The executives of the underwear company continued to churn in debate, unable to produce a consensus.

Kingfelix01
05-30-2007, 09:45 PM
come one guys, i promise its not as much reading as it looks like ;)

Shalot
06-02-2007, 08:49 PM
So, you just read through the posts on the forum and collected a few and shaped your story around those posts? What a creative way to come up with a story --- I have often thought of doing that.

How neat!
Will this piece be continued to the end?

Kingfelix01
06-03-2007, 07:43 PM
I didn't originally plan to add to this, considering it was an assignment for school i did late one night, which by the way, is the reason for the abrupt and lazy ending. But who knows what the future holds, i might continue the story.

Shalot
06-03-2007, 07:58 PM
even if you don't continue it, I think it is a great way to practice writing

adagiosostenuto
06-04-2007, 02:24 PM
One solid writing tip I learned from The Elements of Style (which every aspiring writer should read, along with Revising Prose) was that, in general, concrete details are a good thing.

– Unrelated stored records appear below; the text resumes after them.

(** * City selector: greedy dispersion followed by minimum-distance repair

    A shallow embedding of [src/city_selector.py] and the properties its
    specification states about it.

    Data.  A pandas frame is a list of rows, each with its index label
    (an integer) in front.  A float that pandas or [math] hands back is a
    rational: every finite binary64 value is one, and the comparisons of the
    program on finite floats are the rational ones.  [float('inf')] is the
    extra value [PInf].  A missing coordinate (NaN in the frame) is [None]
    and only exists before [dropna].

    Outside code.  [DataFrame.sort_values], sklearn's [haversine_distances]
    together with [np.radians] and the scaling by [6371.0], and the nested
    [haversine_distance] are fields of the class [Externals]; the theorems
    say which of their properties they use.  The nested function computes
    in binary64 with the sine, cosine, square root and arctangent of the C
    library, which are not embedded: it is taken as a function from four
    coordinates to the distance it returns, or to nothing where [math.sqrt]
    raises [ValueError] because its argument was rounded below 0 (as for
    some antipodal points, where [a] comes out above 1).

    Effects.  An exception is a value [Raise e]; the [while] loop of the
    repair runs on fuel, [None] meaning that the fuel ran out.  The set
    [selected_indices] of the repair is a [gset Z].

    Left out.  The columns are fields of a record, so the test for the
    columns ['lat'] and ['lng'] cannot fail and is not there; logging is
    not modelled. *)

From Stdlib Require Import ZArith QArith Qminmax Qabs List Lia Lqa Permutation String.
From stdpp Require Import base gmap sets.
Import ListNotations.

Local Open Scope Z_scope.

(** ** Exceptions *)

Inductive exn : Type := ValueError | IndexError | KeyError.

Inductive result (A : Type) : Type :=
| Ok (a : A)
| Raise (e : exn).
Arguments Ok {A} a.
Arguments Raise {A} e.

Definition bind {A B : Type} (r : result A) (k : A -> result B) : result B :=
  match r with
  | Ok a => k a
  | Raise e => Raise e
  end.

Notation "x <- r ;; k" := (bind r (fun x => k))
  (at level 100, r at next level, right associativity).

Fixpoint mapM {A B : Type} (f : A -> result B) (l : list A) : result (list B) :=
  match l with
  | [] => Ok []
  | a :: l' => b <- f a ;; bs <- mapM f l' ;; Ok (b :: bs)
  end.

(** A [for] loop whose body may raise: the state after the last element, or
    the first exception. *)
Fixpoint foldM {A B : Type} (f : A -> B -> result A) (l : list B) (a : A)
  : result A :=
  match l with
  | [] => Ok a
  | b :: l' => a' <- f a b ;; foldM f l' a'
  end.

(** ** Floats *)

Definition Qltb (x y : Q) : bool :=
  match (x ?= y)%Q with
  | Lt => true
  | _ => false
  end.

(** A float that may be [float('inf')]. *)
Inductive xfloat : Type :=
| Fin (q : Q)
| PInf.

(** [a < b] on such floats. *)
Definition xlt (a b : xfloat) : bool :=
  match a, b with
  | Fin x, Fin y => Qltb x y
  | Fin _, PInf => true
  | PInf, _ => false
  end.

Arguments xlt : simpl never.

(** [a <= b] on floats that may be infinite. *)
Definition xle (a b : xfloat) : Prop :=
  match a, b with
  | _, PInf => True
  | PInf, Fin _ => False
  | Fin x, Fin y => (x <= y)%Q
  end.

(** The builtin [min(a, b)]: the first argument unless the second is smaller. *)
Definition py_min (a b : xfloat) : xfloat := if xlt b a then b else a.

(** ** Frames *)

(** A row of the catalog as it is read: the coordinates may be missing. *)
Record RawCity : Type := mkRawCity {
  raw_city : string;
  raw_lat : option Q;
  raw_lng : option Q;
  raw_population : Z
}.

For example, perhaps "An underwear company" could be "Ropa de Catalina," and perhaps Rodney could be from a wealthy family "from Malibu."

Keep it up.

Kingfelix01
06-04-2007, 10:06 PM
I don't want to weigh my own opinion against the Elements of Style, but in my experience its hard to say anything completely ultimate about what makes good writing. I've experienced stories with laser like specificness and stories with a sense of vagueness about detail and enjoyed them thoroughly. Its possible what works best is utilizing your style fully and eloquently. I really do appreciate the input tho, and its something I will continue to experiment with. Thanks.


Again everybody, i really would appreciate insightful comments and criticism or if you have something you'd like me to read id be happy too.